In some cases, people were able to order for different apartments in the same building. One woman suggested: “Did you enter a space after the number? For example, enter 13B instead of 13 B. 123 Anywhere Street, 13B, New York, NY XXXXX.
Apartment A54 or 54A?
One woman said “My mom kept saying apt A54. And they have it as 54A. “
Another said, “I tried to order for my mom. They are saying the address is wrong. Not sure what to do”
Multifamily homes seemed to be a problem. One woman wrote: “No matter how I wrote the address, I can’t order for my landlords because I placed my order already. Multifamily house. Sigh. I feel badly. I would have written my address differently had I known. Hope they fix this quickly.”
Netia McCray, a long Covid patient who has been monitoring the space, tweeted about the problem and offered a solution (see right).
Both McCray and the Twitter account @MarkedByCovid were collecting reports of bugs and fixes starting with the launch.
It’s four tests per household (address). If you use a different address, that location gets four, which came as a surprise to some users.

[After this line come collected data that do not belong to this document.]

(* ===== verification/Chars.v ===== *)
(** * Text as characters

    A Rust [str] seen through [chars]: a list of Unicode scalar values, with the
    UTF-8 width of each where the source counts bytes.  The functions are those
    the skill parser uses (lines, trims, splits, byte slices). *)

From S2P Require Import Prelude.
From Stdlib Require Export Ascii.
#[local] Open Scope Z_scope.

Definition char := Z.
Definition str := list char.

#[export] Instance str_eq_dec : EqDecision str := _.

(** An ASCII character and an ASCII literal. *)
Definition ch (a : Ascii.ascii) : char := Z.of_N (Ascii.N_of_ascii a).
Arguments ch _%_char.
Fixpoint text (s : string) : str :=
  match s with EmptyString => [] | String a s => ch a :: text s end.
Arguments text _%_string.

Definition newline : char := 10.
Definition carriage_return : char := 13.
Definition tab : char := 9.
Definition double_quote : char := 34.
Definition single_quote : char := 39.
Definition backslash : char := 92.

(** [char::len_utf8], [str::len]. *)
Definition len_utf8 (c : char) : Z :=
  if c <? 128 then 1 else if c <? 2048 then 2 else if c <? 65536 then 3 else 4.
Definition str_len (s : str) : Z := foldr (fun c n => len_utf8 c + n)%Z 0%Z s.

(** [char::is_control]: category Cc. *)
Definition is_control (c : char) : bool := ((0 <=? c) && (c <? 32) || (127 <=? c) && (c <? 160))%Z.

(** [char::is_whitespace]: the White_Space property. *)
Definition is_whitespace (c : char) : bool :=
  ((9 <=? c) && (c <=? 13) || (c =? 32) || (c =? 133) || (c =? 160) || (c =? 5760)
   || (8192 <=? c) && (c <=? 8202) || (c =? 8232) || (c =? 8233) || (c =? 8239)
   || (c =? 8287) || (c =? 12288))%Z.

Definition between (lo hi c : char) : bool := ((lo <=? c) && (c <=? hi))%Z.
Definition is_ascii_digit : char -> bool := between 48 57.
Definition is_ascii_lowercase : char -> bool := between 97 122.
Definition is_ascii_uppercase : char -> bool := between 65 90.
Definition is_ascii_alphanumeric (c : char) : bool :=
  is_ascii_digit c || is_ascii_lowercase c || is_ascii_uppercase c.
Definition is_ascii_hexdigit (c : char) : bool :=
  is_ascii_digit c || between 97 102 c || between 65 70 c.
Definition to_ascii_lowercase (s : str) : str :=
  (fun c => if is_ascii_uppercase c then c + 32 else c)%Z <$> s.

(** Space or tab. *)
Definition is_blank (c : char) : bool := ((c =? 32) || (c =? 9))%Z.

Definition is_nil (s : str) : bool := match s with [] => true | _ => false end.
Definition all (f : char -> bool) (s : str) : bool := forallb f s.
Definition any (f : char -> bool) (s : str) : bool := existsb f s.
Definition contains (c : char) (s : str) : bool := any (Z.eqb c) s.

Fixpoint strip_prefix (p s : str) : option str :=
  match p, s with
  | [], s => Some s
  | a :: p, b :: s => if (a =? b)%Z then strip_prefix p s else None
  | _ :: _, [] => None
  end.
Definition starts_with (p s : str) : bool := is_some (strip_prefix p s).
Definition strip_suffix (p s : str) : option str := reverse <$> strip_prefix (reverse p) (reverse s).

(** [split_once] on a text: at its first occurrence. *)
Fixpoint split_once (p s : str) : option (str * str) :=
  match strip_prefix p s with
  | Some rest => Some ([], rest)
  | None =>
      match s with
      | [] => None
      | c :: s => (fun '(a, b) => (c :: a, b)) <$> split_once p s
      end
  end.

(** [rsplit_once] on a character: at its last occurrence. *)
Definition rsplit_once (c : char) (s : str) : option (str * str) :=
  (fun '(a, b) => (reverse b, reverse a)) <$> split_once [c] (reverse s).

(** [split] on a character. *)
Fixpoint split (c : char) (s : str) : list str :=
  match s with
  | [] => [[]]
  | d :: s =>
      match split c s with
      | [] => [[d]]
      | w :: ws => if (d =? c)%Z then [] :: w :: ws else (d :: w) :: ws
      end
  end.

Fixpoint drop_while (f : char -> bool) (s : str) : str :=
  match s with [] => [] | c :: s' => if f c then drop_while f s' else s end.
Fixpoint take_while (f : char -> bool) (s : str) : str :=
  match s with [] => [] | c :: s' => if f c then c :: take_while f s' else [] end.
Definition trim_start_matches (f : char -> bool) (s : str) : str := drop_while f s.
Definition trim_end_matches (f : char -> bool) (s : str) : str := reverse (drop_while f (reverse s)).

(** [str::lines]: at each newline, with a carriage return before it; the last
    piece only when it is not empty. *)
Definition strip_cr (s : str) : str :=
  match strip_suffix [carriage_return] s with Some s' => s' | None => s end.
Definition lines (s : str) : list str :=
  match reverse (split newline s) with
  | [] => []
  | last :: ended => reverse (strip_cr <$> ended) ++ (if is_nil last then [] else [last])
  end.

(** [char_indices]: each character with the byte it starts at. *)
Fixpoint char_indices_from (at_ : Z) (s : str) : list (Z * char) :=
  match s with [] => [] | c :: s => (at_, c) :: char_indices_from (at_ + len_utf8 c) s end.

(** [s.get(..end)]: the text before byte [end_], when that is a boundary. *)
Fixpoint get_to (end_ : Z) (s : str) : option str :=
  if (end_ =? 0)%Z then Some []
  else match s with
       | [] => None
       | c :: s => if (end_ <? len_utf8 c)%Z then None else cons c <$> get_to (end_ - len_utf8 c) s
       end.

(** The longest prefix within [max] bytes that ends at a boundary. *)
Fixpoint truncate_to (max : Z) (s : str) : str :=
  match s with
  | [] => []
  | c :: s => if (len_utf8 c <=? max)%Z then c :: truncate_to (max - len_utf8 c) s else []
  end.

(** ** Lemmas *)

Lemma len_utf8_pos c : (1 <= len_utf8 c)%Z.
Proof. unfold len_utf8. repeat case_match; lia. Qed.

Lemma str_len_nonneg s : (0 <= str_len s)%Z.
Proof. induction s as [|c s IH]; simpl; [lia|]. pose proof (len_utf8_pos c). lia. Qed.

Lemma str_len_app s t : str_len (s ++ t) = (str_len s + str_len t)%Z.
Proof. induction s as [|c s IH]; simpl; [lia|]. rewrite IH. lia. Qed.

Lemma get_to_app s t : get_to (str_len s) (s ++ t) = Some s.
Proof.
  induction s as [|c s IH]; simpl.
  - by destruct t.
  - pose proof (len_utf8_pos c). pose proof (str_len_nonneg s).
    destruct (Z.eqb_spec (len_utf8 c + str_len s) 0); [lia|].
    destruct (Z.ltb_spec (len_utf8 c + str_len s) (len_utf8 c)); [lia|].
    replace (len_utf8 c + str_len s - len_utf8 c)%Z with (str_len s) by lia. by rewrite IH.
Qed.

Lemma get_to_Some n s k : get_to n s = Some k -> exists t, s = k ++ t /\ str_len k = n.
Proof.
  revert n k. induction s as [|c s IH]; intros n k; simpl; destruct (Z.eqb_spec n 0) as [->|].
  - intros [= <-]. by exists [].
  - done.
  - intros [= <-]. by exists (c :: s).
  - destruct (_ <? _)%Z; [done|]. intros (k' & Hk & ->)%fmap_Some. apply IH in Hk as (t & -> & Hl).
    exists t. split; [done|]. simpl. lia.
Qed.

Lemma truncate_to_len max s : (0 <= max)%Z -> (str_len (truncate_to max s) <= max)%Z.
Proof.
  revert max. induction s as [|c s IH]; intros max Hm; simpl; [lia|].
  destruct (Z.leb_spec (len_utf8 c) max); [|done]. simpl. specialize (IH (max - len_utf8 c)%Z ltac:(lia)). lia.
Qed.

Lemma truncate_to_prefix max s : truncate_to max s `prefix_of` s.
Proof.
  revert max. induction s as [|c s IH]; intros max; simpl; [done|].
  destruct (_ <=? _)%Z; [by apply prefix_cons|apply prefix_nil].
Qed.

Lemma strip_prefix_Some p s t : strip_prefix p s = Some t <-> s = p ++ t.
Proof.
  revert s. induction p as [|a p IH]; intros s; simpl; [split; congruence|].
  destruct s as [|b s]; [done|]. destruct (Z.eqb_spec a b) as [->|Hne].
  - rewrite IH. split; [by intros ->|by intros [= ->]].
  - split; [done|]. by intros [= ->].
Qed.

Lemma split_once_Some p s a b : split_once p s = Some (a, b) -> s = a ++ p ++ b.
Proof.
  revert a b. induction s as [|c s IH]; intros a b; simpl.
  - destruct (strip_prefix p []) eqn:E; [|done]. apply strip_prefix_Some in E. by intros [= <- <-].
  - destruct (strip_prefix p (c :: s)) eqn:E.
    + apply strip_prefix_Some in E. by intros [= <- <-].
    + intros ([a' b'] & Hs & [= -> ->])%fmap_Some. apply IH in Hs as ->. done.
Qed.

(** No occurrence starts before the one found. *)
Lemma split_once_first p s a b : split_once p s = Some (a, b) ->
  forall a' b', s = a' ++ p ++ b' -> (length a <= length a')%nat.
Proof.
  revert a b. induction s as [|c s IH]; intros a b; simpl.
  - destruct (strip_prefix p []); [|done]. intros [= <- _] a' b' _. simpl. lia.
  - destruct (strip_prefix p (c :: s)) eqn:E.
    + intros [= <- _] a' b' _. simpl. lia.
    + intros ([a0 b0] & Hs & [= -> ->])%fmap_Some a' b' Heq. destruct a' as [|x a'].
      * simpl in Heq. rewrite Heq in E. by rewrite (proj2 (strip_prefix_Some p _ b') eq_refl) in E.
      * injection Heq as -> Heq. apply le_n_S. by eapply IH.
Qed.

Lemma drop_while_split f s : s = take_while f s ++ drop_while f s.
Proof. induction s as [|c s IH]; simpl; [done|]. destruct (f c); [|done]. simpl. by rewrite <-IH. Qed.

Lemma take_while_all f s : all f (take_while f s) = true.
Proof. induction s as [|c s IH]; simpl; [done|]. destruct (f c) eqn:E; [|done]. simpl. by rewrite E. Qed.

Lemma trim_end_prefix f s : exists t, s = trim_end_matches f s ++ t /\ all f t = true.
Proof.
  unfold trim_end_matches. exists (reverse (take_while f (reverse s))). split.
  - rewrite <-reverse_app, <-drop_while_split. by rewrite reverse_involutive.
  - apply forallb_forall. intros x Hx%list_elem_of_In. rewrite elem_of_reverse in Hx.
    pose proof (take_while_all f (reverse s)) as Ha. apply (proj1 (forallb_forall _ _) Ha), list_elem_of_In, Hx.
Qed.

Lemma drop_while_app f x c y : f c = false -> drop_while f (x ++ c :: y) = drop_while f x ++ c :: y.
Proof.
  intros Hc. induction x as [|d x IH]; simpl; [by rewrite Hc|]. by destruct (f d).
Qed.

Lemma trim_end_app f a c b : f c = false -> trim_end_matches f (a ++ c :: b) = a ++ c :: trim_end_matches f b.
Proof.
  intros Hc. unfold trim_end_matches. rewrite reverse_app, reverse_cons, <-app_assoc. cbn [app].
  rewrite drop_while_app by done. rewrite reverse_app, reverse_cons, reverse_involutive, <-app_assoc. done.
Qed.

Lemma trim_end_blank_head f s : match s with [] => True | c :: _ => f c = true end ->
  match trim_end_matches f s with [] => True | c :: _ => f c = true end.
Proof.
  destruct (trim_end_prefix f s) as (t & Hs & _). intros H. destruct (trim_end_matches f s) as [|c u]; [done|].
  by rewrite Hs in H.
Qed.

Dave Gentile, a public relations professional in New York City, learned after logging on that he would only be able to get four tests to share between himself, his partner and their roommate.
“I didn’t even think of that,” he said in a telephone interview. “So that’s one for each of us and then one extra.”
Gentile, 33, shares a small office with an immune-compromised co-worker. He told ClearHealthCosts that makes it critical for him and his colleagues to test multiple times a week so they can avoid inadvertently putting anyone in danger of infection.
“I basically test every day because I’m taking three subways to and from work and [the risk of] exposure is so high,” he said. “Having one free test for me is not something that’s going to help me very much.”
To some degree, it seems to be a function of how an address is listed in the government’s database.
“People experiencing problems should file a service request at emailus.usps.com/s/the-postal-store-inquiry or call the help desk at 1-800-ASK-USPS,” the site said. If an address is not formally registered as a multi-unit building, this might be a solution.
There is a hotline to request test kits for those who do not have internet access.